**THE TASK:** Copy the data exactly. No line may be skipped.

(Collection entries)

Lemma event_keeps_accumulated (e : event num) (h h' : hook num) :
  apply_event e h = Returned h' ->
  duration h' = duration h /\
  (originalBuffer (webAudio h) = None -> originalBuffer (webAudio h') = None).
Proof.
  destruct e; run_callbacks; intros Hr; injection Hr as <-; cbn; auto.
Qed.

Lemma events_keep_accumulated (evs : list (event num)) :
  forall h : hook num,
    duration (await evs h) = duration h /\
    (originalBuffer (webAudio h) = None ->
     originalBuffer (webAudio (await evs h)) = None).
Proof.
  induction evs as [|e rest IH]; intros h; [unfold await; cbn; auto|].
  pose proof (run_events_returns (e :: rest) h) as Hrun.
  cbn [run_events] in Hrun.
  destruct (apply_event_setup e h) as (h1 & Hstep & _).
  rewrite Hstep in Hrun. cbn [bind] in Hrun.
  rewrite run_events_returns in Hrun. injection Hrun as Hrun. rewrite <- Hrun.
  destruct (event_keeps_accumulated e h h1 Hstep) as (Hd1 & Ho1).
  destruct (IH h1) as (Hd2 & Ho2). split; [congruence|auto].
Qed.

Lemma streamAudio_begin_clears (h h1 : hook num) :
  streamAudio_begin h = Returned h1 ->
  originalBuffer (webAudio h1) = None /\
  activeSources (webAudio h1) = [] /\
  duration h1 = duration h /\
  isPlaying h1 = false.
Proof.
  run_callbacks; intros Hr; injection Hr as <-; cbn; auto.
Qed.

(** X5. A call of [streamAudio] that has nothing to ingest, because the
    stream ends at its first read or because the hook has no audio context,
    returns without raising and without scheduling, decoding or
    accumulating anything; it leaves [isPlaying] set to true, clears the
    stored buffer, and leaves the reported duration as it was before the
    call. *)
Theorem nothing_to_ingest (s : stream num) (h : hook num) :
  deliveries s = [] \/ audioContext (webAudio h) = None ->
  raised (streamAudio s h) = None /\
  ingested (locals (streamAudio s h)) = 0 /\
  scheduled (locals (streamAudio s h)) = [] /\
  allBuffers (locals (streamAudio s h)) = [] /\
  isPlaying (final (streamAudio s h)) = true /\
  originalBuffer (webAudio (final (streamAudio s h))) = None /\
  duration (final (streamAudio s h)) = duration h /\
  wav_calls (calls (final (streamAudio s h))) = wav_calls (calls h).
Proof.
  intros Hcase. unfold streamAudio.
  destruct (streamAudio_begin_returns h) as (h1 & Hb & (_ & Hw1 & _) & Hctx1 & _).
  rewrite Hb. cbn zeta.
  destruct (streamAudio_begin_clears h h1 Hb) as (Horig & _ & Hdur & _).
  destruct (events_keep_accumulated (first_await s) h1) as (Hdur2 & Horig2).
  pose proof (await_setup (first_await s) h1) as (_ & Hw2 & Hs2).
  set (h3 := updatePlayingState true (await (first_await s) h1)) in *.
  match goal with
  | |- context [ingest ?ds ?cl ?st0 h3] =>
      assert (ingest ds cl st0 h3 = settled st0 h3) as ->
  end.
  { destruct Hcase as [-> | Hnone]; [reflexivity|].
    destruct (deliveries s) as [|d rest]; [reflexivity|].
    cbn [ingest].
    destruct (audioContext (webAudio h3)) as [c|] eqn:Hc3; [|reflexivity].
    exfalso. destruct (Hs2 c) as (c1 & Hc1 & _); [exact Hc3|]. congruence. }
  cbn. repeat split; auto.
  - congruence.
  - unfold wav_calls in *. rewrite filter_app, length_app. cbn. lia.
Qed.

Lemma no_source_appears (e : event num) (h h' : hook num) :
  activeSources (webAudio h) = [] ->
  apply_event e h = Returned h' ->
  activeSources (webAudio h') = [].
Proof.
  intros Hnone.
  destruct e; run_callbacks; intros Hr; injection Hr as <-; cbn;
    rewrite ?Hnone; try reflexivity; try assumption.
  now destruct i.
Qed.

Lemma no_source_appears_events (evs : list (event num)) :
  forall h : hook num,
    activeSources (webAudio h) = [] ->
    activeSources (webAudio (await evs h)) = [].
Proof.
  induction evs as [|e rest IH]; intros h Hnone; [exact Hnone|].
  pose proof (run_events_returns (e :: rest) h) as Hrun.
  cbn [run_events] in Hrun.
  destruct (apply_event_setup e h) as (h1 & Hstep & _).
  rewrite Hstep in Hrun. cbn [bind] in Hrun.
  rewrite run_events_returns in Hrun. injection Hrun as Hrun. rewrite <- Hrun.
  apply IH. eapply no_source_appears; eassumption.
Qed.


(** ** What holds through the life of a hook *)

Lemma await_invariant (Inv : hook num -> Prop) :
  (forall e h h', Inv h -> apply_event e h = Returned h' -> Inv h') ->
  forall evs h, Inv h -> Inv (await evs h).
Proof.
  intros Hev evs. induction evs as [|e rest IH]; intros h HI; [exact HI|].
  pose proof (run_events_returns (e :: rest) h) as Hrun.
  cbn [run_events] in Hrun.
  destruct (apply_event_setup e h) as (h1 & Hstep & _).
  rewrite Hstep in Hrun. cbn [bind] in Hrun.
  rewrite run_events_returns in Hrun. injection Hrun as Hrun. rewrite <- Hrun.
  apply IH. eapply Hev; eassumption.
Qed.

**TASK ANSWER:**
Lemma event_keeps_accumulated (e : event num) (h h' : hook num) :
  apply_event e h = Returned h' ->
  duration h' = duration h /\
  (originalBuffer (webAudio h) = None -> originalBuffer (webAudio h') = None).
Proof.
  destruct e; run_callbacks; intros Hr; injection Hr as <-; cbn; auto.
Qed.

Lemma events_keep_accumulated (evs : list (event num)) :
  forall h : hook num,
    duration (await evs h) = duration h /\
    (originalBuffer (webAudio h) = None ->
     originalBuffer (webAudio (await evs h)) = None).
Proof.
  induction evs as [|e rest IH]; intros h; [unfold await; cbn; auto|].
  pose proof (run_events_returns (e :: rest) h) as Hrun.
  cbn [run_events] in Hrun.
  destruct (apply_event_setup e h) as (h1 & Hstep & _).
  rewrite Hstep in Hrun. cbn [bind] in Hrun.
  rewrite run_events_returns in Hrun. injection Hrun as Hrun. rewrite <- Hrun.
  destruct (event_keeps_accumulated e h h1 Hstep) as (Hd1 & Ho1).
  destruct (IH h1) as (Hd2 & Ho2). split; [congruence|auto].
Qed.

Lemma streamAudio_begin_clears (h h1 : hook num) :
  streamAudio_begin h = Returned h1 ->
  originalBuffer (webAudio h1) = None /\
  activeSources (webAudio h1) = [] /\
  duration h1 = duration h /\
  isPlaying h1 = false.
Proof.
  run_callbacks; intros Hr; injection Hr as <-; cbn; auto.
Qed.

(** X5. A call of [streamAudio] that has nothing to ingest, because the
    stream ends at its first read or because the hook has no audio context,
    returns without raising and without scheduling, decoding or
    accumulating anything; it leaves [isPlaying] set to true, clears the
    stored buffer, and leaves the reported duration as it was before the
    call. *)
Theorem nothing_to_ingest (s : stream num) (h : hook num) :
  deliveries s = [] \/ audioContext (webAudio h) = None ->
  raised (streamAudio s h) = None /\
  ingested (locals (streamAudio s h)) = 0 /\
  scheduled (locals (streamAudio s h)) = [] /\
  allBuffers (locals (streamAudio s h)) = [] /\
  isPlaying (final (streamAudio s h)) = true /\
  originalBuffer (webAudio (final (streamAudio s h))) = None /\
  duration (final (streamAudio s h)) = duration h /\
  wav_calls (calls (final (streamAudio s h))) = wav_calls (calls h).
Proof.
  intros Hcase. unfold streamAudio.
  destruct (streamAudio_begin_returns h) as (h1 & Hb & (_ & Hw1 & _) & Hctx1 & _).
  rewrite Hb. cbn zeta.
  destruct (streamAudio_begin_clears h h1 Hb) as (Horig & _ & Hdur & _).
  destruct (events_keep_accumulated (first_await s) h1) as (Hdur2 & Horig2).
  pose proof (await_setup (first_await s) h1) as (_ & Hw2 & Hs2).
  set (h3 := updatePlayingState true (await (first_await s) h1)) in *.
  match goal with
  | |- context [ingest ?ds ?cl ?st0 h3] =>
      assert (ingest ds cl st0 h3 = settled st0 h3) as ->
  end.
  { destruct Hcase as [-> | Hnone]; [reflexivity|].
    destruct (deliveries s) as [|d rest]; [reflexivity|].
    cbn [ingest].
    destruct (audioContext (webAudio h3)) as [c|] eqn:Hc3; [|reflexivity].
    exfalso. destruct (Hs2 c) as (c1 & Hc1 & _); [exact Hc3|]. congruence. }
  cbn. repeat split; auto.
  - congruence.
  - unfold wav_calls in *. rewrite filter_app, length_app. cbn. lia.
Qed.

Lemma no_source_appears (e : event num) (h h' : hook num) :
  activeSources (webAudio h) = [] ->
  apply_event e h = Returned h' ->
  activeSources (webAudio h') = [].
Proof.
  intros Hnone.
  destruct e; run_callbacks; intros Hr; injection Hr as <-; cbn;
    rewrite ?Hnone; try reflexivity; try assumption.
  now destruct i.
Qed.

Lemma no_source_appears_events (evs : list (event num)) :
  forall h : hook num,
    activeSources (webAudio h) = [] ->
    activeSources (webAudio (await evs h)) = [].
Proof.
  induction evs as [|e rest IH]; intros h Hnone; [exact Hnone|].
  pose proof (run_events_returns (e :: rest) h) as Hrun.
  cbn [run_events] in Hrun.
  destruct (apply_event_setup e h) as (h1 & Hstep & _).
  rewrite Hstep in Hrun. cbn [bind] in Hrun.
  rewrite run_events_returns in Hrun. injection Hrun as Hrun. rewrite <- Hrun.
  apply IH. eapply no_source_appears; eassumption.
Qed.


(** ** What holds through the life of a hook *)

Lemma await_invariant (Inv : hook num -> Prop) :
  (forall e h h', Inv h -> apply_event e h = Returned h' -> Inv h') ->
  forall evs h, Inv h -> Inv (await evs h).
Proof.
  intros Hev evs. induction evs as [|e rest IH]; intros h HI; [exact HI|].
  pose proof (run_events_returns (e :: rest) h) as Hrun.
  cbn [run_events] in Hrun.
  destruct (apply_event_setup e h) as (h1 & Hstep & _).
  rewrite Hstep in Hrun. cbn [bind] in Hrun.
  rewrite run_events_returns in Hrun. injection Hrun as Hrun. rewrite <- Hrun.
  apply IH. eapply Hev; eassumption.
Qed.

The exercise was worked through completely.